Correct solutions came from Jean Moreau de Saint-Martin, France; Farid Lian, Colombia; Aaron Kahn, Bradley University; Jerome Cherry, Canada; Ahron Teitelman, Israel; John Snyder, USA; Abdul Huq, Oman; Jens Voss, Germany; Philippe Fondanaiche, France; Claudio Baiocchi, Italy; Cee Ann Franklin, USA; Vincent Lynch, UK; Stefan Gatachiu, Romania; Ron Welch, USA; Bill Webb, USA; Dan Dima, Romania; Kai Grinde Myrann, Norway; Lou Cairoli, USA; Brian Bradie, USA; Evan Hagenaars, Bradley University; Allen Druze, USA.

The sequence does, in fact, converge. Its limit is the square root of 2.

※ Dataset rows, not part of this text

(* ===== verification/NetFragments.v ===== *)
(** * Cutting packets into fragments

    What [netjack_sendto] sends: the fragments of a packet, each a header and
    a part of the payload, in order and each once. *)

From S2P Require Import Prelude Bytes NetPacket.

Local Open Scope Z_scope.

Module NetFragments.
Import NetPacket.

(** ** Byte order *)

Lemma le_bytes_range n z : Forall (fun b => 0 <= b < 256) (le_bytes n z).
Proof. revert z. induction n as [|n IH]; intros z; constructor; [apply Z.mod_pos_bound; lia|apply IH]. Qed.

Lemma le_bytes_value l : Forall (fun b => 0 <= b < 256) l -> le_bytes (length l) (le_value l) = l.
Proof.
  induction 1 as [|b l Hb _ IH]; [done|]. cbn [length le_bytes le_value].
  rewrite <- (Z.mod_unique (b + 256 * le_value l) 256 (le_value l) b) by lia.
  by rewrite <- (Z.div_unique (b + 256 * le_value l) 256 (le_value l) b), IH by lia.
Qed.

Lemma ntohl_bound z : 0 <= ntohl z < 2 ^ 32.
Proof.
  unfold ntohl. rewrite <- (le_bytes_value (rev (le_bytes 4 z))).
  - rewrite length_rev, length_le_bytes, le_value_bytes. apply Z.mod_pos_bound. lia.
  - apply Forall_rev, le_bytes_range.
Qed.

(** Conversions to and from network order are inverse. *)
Lemma ntohl_htonl z : 0 <= z < 2 ^ 32 -> ntohl (htonl z) = z.
Proof.
  intros Hz. unfold htonl, ntohl.
  pose proof (le_bytes_value (rev (le_bytes 4 z)) ltac:(apply Forall_rev, le_bytes_range)) as E.
  rewrite length_rev, length_le_bytes in E. rewrite E, rev_involutive, le_value_bytes. by apply Z.mod_small.
Qed.

Lemma get_put_net m off v : 0 <= off -> off + 4 <= zlen m -> 0 <= v < 2 ^ 32 -> get_net (put_net m off v) off = v.
Proof.
  intros. unfold get_net, put_net. rewrite get_put_same; [by apply ntohl_htonl|lia|lia|apply ntohl_bound].
Qed.

Lemma get_put_net_other m off v off' :
  0 <= off -> 0 <= off' -> off' + 4 <= off \/ off + 4 <= off' -> get_net (put_net m off v) off' = get_net m off'.
Proof. intros. unfold get_net, put_net. by rewrite get_put_other by lia. Qed.

Lemma length_put_net m off v : length (put_net m off v) = length m.
Proof. apply length_put_le. Qed.

(** ** Fragments *)

Section fragments.
Context (mtu pkt_size : Z).

Record sizes_ok : Prop := {
  sz_mtu : sizeof_header < mtu < 2 ^ 31;
  sz_pkt : sizeof_header <= pkt_size < 2 ^ 31
}.
Context (SZ : sizes_ok).

Definition payload : Z := mtu - sizeof_header.
Definition fragments : Z := if pkt_size =? sizeof_header then 1 else (pkt_size - sizeof_header - 1) / payload + 1.
Definition frag_off (j : Z) : Z := sizeof_header + j * payload.
Definition frag_len (j : Z) : Z := Z.min payload (pkt_size - frag_off j).
Definition header_of (buf : list Z) (j : Z) : list Z := put_net (load_n buf 0 sizeof_header) off_fragment_nr j.
Definition frag (buf : list Z) (j : Z) : list Z := header_of buf j ++ load_n buf (frag_off j) (frag_len j).

(** The fragments cover the payload. *)
Lemma fragments_cover :
  1 <= fragments <= 2 ^ 31 /\ (fragments - 1) * payload <= pkt_size - sizeof_header <= fragments * payload /\
  (1 < fragments -> (fragments - 1) * payload < pkt_size - sizeof_header).
Proof using SZ.
  destruct SZ as [Hm Hp]. unfold fragments. assert (0 < payload) by (unfold payload; lia).
  unfold sizeof_header in *. destruct (Z.eqb_spec pkt_size 56); [nia|].
  pose proof (Z.div_mod (pkt_size - 56 - 1) payload ltac:(lia)). pose proof (Z.mod_pos_bound (pkt_size - 56 - 1) payload ltac:(lia)).
  assert (0 <= (pkt_size - 56 - 1) / payload) by (apply Z.div_pos; lia).
  assert ((pkt_size - 56 - 1) / payload <= pkt_size - 56 - 1) by (apply Z.div_le_upper_bound; nia). split_and!; nia.
Qed.

Lemma frag_bounds j :
  0 <= j < fragments -> sizeof_header <= frag_off j /\ 0 <= frag_len j <= payload /\ frag_off j + frag_len j <= pkt_size /\
  (j < fragments - 1 -> frag_len j = payload) /\ (j = fragments - 1 -> frag_off j + frag_len j = pkt_size).
Proof using SZ.
  intros Hj. pose proof fragments_cover as (H1 & H2 & H3). assert (0 < payload) by (unfold payload; destruct SZ; lia).
  unfold frag_len, frag_off in *. split_and!; nia.
Qed.

Lemma fragment_number_eq : fragment_number pkt_size mtu = fragments.
Proof using SZ.
  destruct SZ as [Hm Hp]. pose proof fragments_cover as (H1 & H2 & H3). unfold fragment_number, fragments, payload, sizeof_header in *.
  rewrite (wrap_small 64 pkt_size) by lia. destruct (Z.eqb_spec pkt_size 56); [done|].
  rewrite (wrap_small 64 (mtu - 56)) by lia. rewrite (swrap_small 32 (mtu - 56)) by lia.
  rewrite (wrap_small 64 (mtu - 56)), (wrap_small 64 (pkt_size - 56 - 1)) by lia.
  assert ((pkt_size - 56 - 1) / (mtu - 56) <= pkt_size - 56 - 1) by (apply Z.div_le_upper_bound; nia).
  rewrite wrap_small by lia. apply swrap_small; lia.
Qed.

Lemma length_header_of buf j : zlen buf = pkt_size -> zlen (header_of buf j) = sizeof_header.
Proof using SZ.
  intros Hb. unfold header_of. rewrite length_put_net. apply length_load_n; destruct SZ; unfold sizeof_header in *; lia.
Qed.

Lemma length_frag buf j : zlen buf = pkt_size -> 0 <= j < fragments -> zlen (frag buf j) = sizeof_header + frag_len j.
Proof using SZ.
  intros Hb Hj. destruct (frag_bounds j Hj) as (? & ? & ? & _). unfold frag. rewrite length_app, Nat2Z.inj_add.
  rewrite length_header_of by done. rewrite length_load_n; unfold sizeof_header in *; lia.
Qed.

(** ** Sending *)

(** [tx] has the header of the packet, but for the fragment number. *)
Definition same_header (tx buf : list Z) : Prop := forall v, header_of tx v = header_of buf v.

Lemma memcpy_ok dst off src soff n :
  off + n <= zlen dst -> soff + n <= zlen src -> memcpy dst off src soff n = Some (store_n dst off (load_n src soff n)).
Proof using. intros. unfold memcpy. by rewrite (proj2 (Z.leb_le _ _)), (proj2 (Z.leb_le _ _)) by lia. Qed.

(** The bytes of a datagram that was put together in [tx]. *)
Lemma built_datagram tx buf v off n :
  zlen tx = mtu + 10 -> zlen buf = pkt_size -> same_header tx buf -> 0 <= off -> 0 <= n <= payload -> off + n <= pkt_size ->
  load_n (store_n (put_net tx off_fragment_nr v) sizeof_header (load_n buf off n)) 0 (sizeof_header + n) =
    header_of buf v ++ load_n buf off n /\
  same_header (store_n (put_net tx off_fragment_nr v) sizeof_header (load_n buf off n)) buf.
Proof using SZ.
  intros Ht Hb Hs Ho Hn Hp. assert (Hln : zlen (load_n buf off n) = n) by (apply length_load_n; lia).
  destruct SZ as [Hm Hq]. unfold payload, sizeof_header, off_fragment_nr in *.
  assert (E : forall m, zlen m = mtu + 10 -> load_n (store_n (put_net m 52 v) 56 (load_n buf off n)) 0 56 = put_net (load_n m 0 56) 52 v).
  { intros m Hz. rewrite load_store_other by lia. unfold put_net. apply load_put_prefix; lia. }
  split.
  - rewrite <- load_n_app by lia. rewrite (E tx Ht). change (0 + 56) with 56. f_equal; [by apply Hs|].
    rewrite <- Hln at 2. apply load_store_same; [lia|]. rewrite length_put_net. lia.
  - intros u. rewrite <- (Hs u). unfold header_of, sizeof_header, off_fragment_nr. rewrite (E tx Ht).
    unfold put_net. by rewrite put_put_same.
Qed.

Lemma send_loop_spec buf : zlen buf = pkt_size -> forall fuel tx j,
  zlen tx = mtu + 10 -> same_header tx buf -> 0 <= j <= fragments - 1 -> fragments - 1 - j <= Z.of_nat fuel ->
  exists tx', send_loop fuel buf tx pkt_size mtu (frag_off j) j =
      Some (frag buf <$> seqZ j (fragments - 1 - j), tx', frag_off (fragments - 1), fragments - 1) /\
  zlen tx' = mtu + 10 /\ same_header tx' buf.
Proof using SZ.
  intros Hb. pose proof fragments_cover as (H1 & H2 & H3). assert (Hpos : 0 < payload) by (unfold payload; destruct SZ; lia).
  induction fuel as [|fuel IH]; intros tx j Ht Hs Hj Hf.
  - assert (j = fragments - 1) as -> by lia. exists tx. unfold send_loop. fold payload.
    replace (frag_off (fragments - 1) <? pkt_size - payload) with false by (unfold frag_off in *; nia).
    by rewrite Z.sub_diag.
  - destruct (decide (j = fragments - 1)) as [->|Hne].
    + exists tx. cbn [send_loop]. fold payload.
      replace (frag_off (fragments - 1) <? pkt_size - payload) with false by (unfold frag_off in *; nia).
      by rewrite Z.sub_diag.
    + destruct (frag_bounds j ltac:(lia)) as (B1 & B2 & B3 & B4 & _). specialize (B4 ltac:(lia)). rewrite B4 in B3.
      cbn [send_loop]. fold payload.
      replace (frag_off j <? pkt_size - payload) with true by (unfold frag_off in *; nia).
      assert (Hsm : u64 payload = payload) by (apply wrap_small; destruct SZ; unfold payload, sizeof_header in *; lia).
      rewrite Hsm, memcpy_ok by (rewrite ?length_put_net; unfold payload, sizeof_header in *; lia). cbn [mbind option_bind].
      destruct (built_datagram tx buf j (frag_off j) payload Ht Hb Hs ltac:(unfold sizeof_header in *; lia) ltac:(lia) B3) as [D1 D2].
      destruct (IH (store_n (put_net tx off_fragment_nr j) sizeof_header (load_n buf (frag_off j) payload)) (j + 1))
        as (tx' & E & T1 & T2); [by rewrite length_store_n, length_put_net|done|lia|lia|].
      exists tx'. replace (frag_off j + payload) with (frag_off (j + 1)) by (unfold frag_off; lia). rewrite E. cbn [mbind option_bind].
      split; [|done]. rewrite (seqZ_cons j) by lia. rewrite fmap_cons. do 4 f_equal.
      replace (sizeof_header + payload) with mtu in D1 by (unfold payload; lia). f_equal.
      * unfold frag. by rewrite B4, <- D1.
      * do 2 f_equal; lia.
Qed.

Lemma load_all (m : list Z) n : zlen m = n -> load_n m 0 n = m.
Proof using. intros <-. unfold load_n. rewrite drop_0. apply take_ge. lia. Qed.

(** What the packet is with fragment number 0. *)
Definition numbered (buf : list Z) : list Z := put_net buf off_fragment_nr 0.

Lemma numbered_frag buf : zlen buf = pkt_size -> fragments = 1 -> numbered buf = frag buf 0.
Proof using SZ.
  intros Hb H1. destruct (frag_bounds 0 ltac:(lia)) as (_ & _ & _ & _ & B). specialize (B ltac:(lia)).
  destruct SZ as [Hm Hp]. unfold numbered, frag, header_of, frag_off, sizeof_header, off_fragment_nr, put_net in *.
  rewrite <- load_put_prefix by lia. rewrite Z.mul_0_l, Z.add_0_r in *.
  rewrite <- (load_put_other buf 52 4 (htonl 0) 56) by lia.
  change (load_n (put_le buf 52 4 (htonl 0)) 56 (frag_len 0)) with (load_n (put_le buf 52 4 (htonl 0)) (0 + 56) (frag_len 0)).
  rewrite load_n_app by lia. rewrite B. symmetry. apply load_all. rewrite length_put_le. lia.
Qed.

(** A packet is sent as its fragments, in order, each once. *)
Theorem sendto_fragments tx buf :
  zlen tx = mtu + 10 -> zlen buf = pkt_size ->
  exists buf', netjack_sendto tx buf pkt_size mtu = Some (frag buf <$> seqZ 0 fragments, buf').
Proof using SZ.
  intros Ht Hb. pose proof fragments_cover as (H1 & H2 & H3). destruct SZ as [Hm Hp]. unfold netjack_sendto.
  destruct (Z.leb_spec pkt_size mtu).
  - assert (E1 : fragments = 1) by (unfold payload, sizeof_header in *; nia). eexists. do 2 f_equal.
    rewrite E1. change (frag buf <$> seqZ 0 1) with [frag buf 0]. rewrite <- numbered_frag by done. f_equal.
    unfold numbered. apply load_all. rewrite length_put_net. lia.
  - assert (1 < fragments) by (unfold payload, sizeof_header in *; nia).
    rewrite memcpy_ok by (unfold sizeof_header in *; lia). cbn [mbind option_bind].
    destruct (send_loop_spec buf Hb (Z.to_nat pkt_size) (store_n tx 0 (load_n buf 0 sizeof_header)) 0)
      as (tx' & E & T1 & T2); [by rewrite length_store_n| |lia|unfold payload, sizeof_header in *; nia|].
    { intros v. unfold header_of. f_equal.
      pose proof (length_load_n buf 0 sizeof_header ltac:(lia) ltac:(done) ltac:(lia)) as L.
      rewrite <- L at 2. apply load_store_same; unfold sizeof_header in *; lia. }
    replace (frag_off 0) with sizeof_header in E by (unfold frag_off; lia). rewrite E. cbn [mbind option_bind].
    destruct (frag_bounds (fragments - 1) ltac:(lia)) as (B1 & B2 & B3 & _ & B5). specialize (B5 eq_refl).
    replace (pkt_size - frag_off (fragments - 1)) with (frag_len (fragments - 1)) by lia.
    rewrite (wrap_small 64 (frag_len _)) by (unfold payload, sizeof_header in *; lia).
    rewrite memcpy_ok by (unfold payload, sizeof_header in *; lia). cbn [mbind option_bind].
    eexists. do 2 f_equal. rewrite Z.sub_0_r.
    replace (seqZ 0 fragments) with (seqZ 0 (fragments - 1) ++ [fragments - 1]).
    2:{ replace (seqZ 0 fragments) with (seqZ 0 (fragments - 1 + 1)) by (f_equal; lia). by rewrite seqZ_app by lia. }
    rewrite fmap_app. f_equal. change (frag buf <$> [fragments - 1]) with [frag buf (fragments - 1)]. f_equal.
    rewrite Z.add_comm. unfold put_net. rewrite <- store_put_other by done.
    by apply (built_datagram tx' buf); try done; unfold sizeof_header in *; lia.
Qed.

End fragments.
End NetFragments.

One way to show this is with an application of the theory of recurrence relations. Combining the two recurrences, we get d_k+1=2d_k+d_k-1. This is linear and homogeneous, so its solutions are linear combinations of exponential functions. If we try d_k=r^k, we find r²-2r-1=0, which we can solve using the quadratic formula. Call the larger root R and the smaller root S. Then d_k=aR^k+bS^k for some a and b. Notice that n_k/d_k=1+d_k-1/d_k. Since |R|>1 and |S|<1, as k goes to infinity, this goes to 1+1/R, which is the square root of 2.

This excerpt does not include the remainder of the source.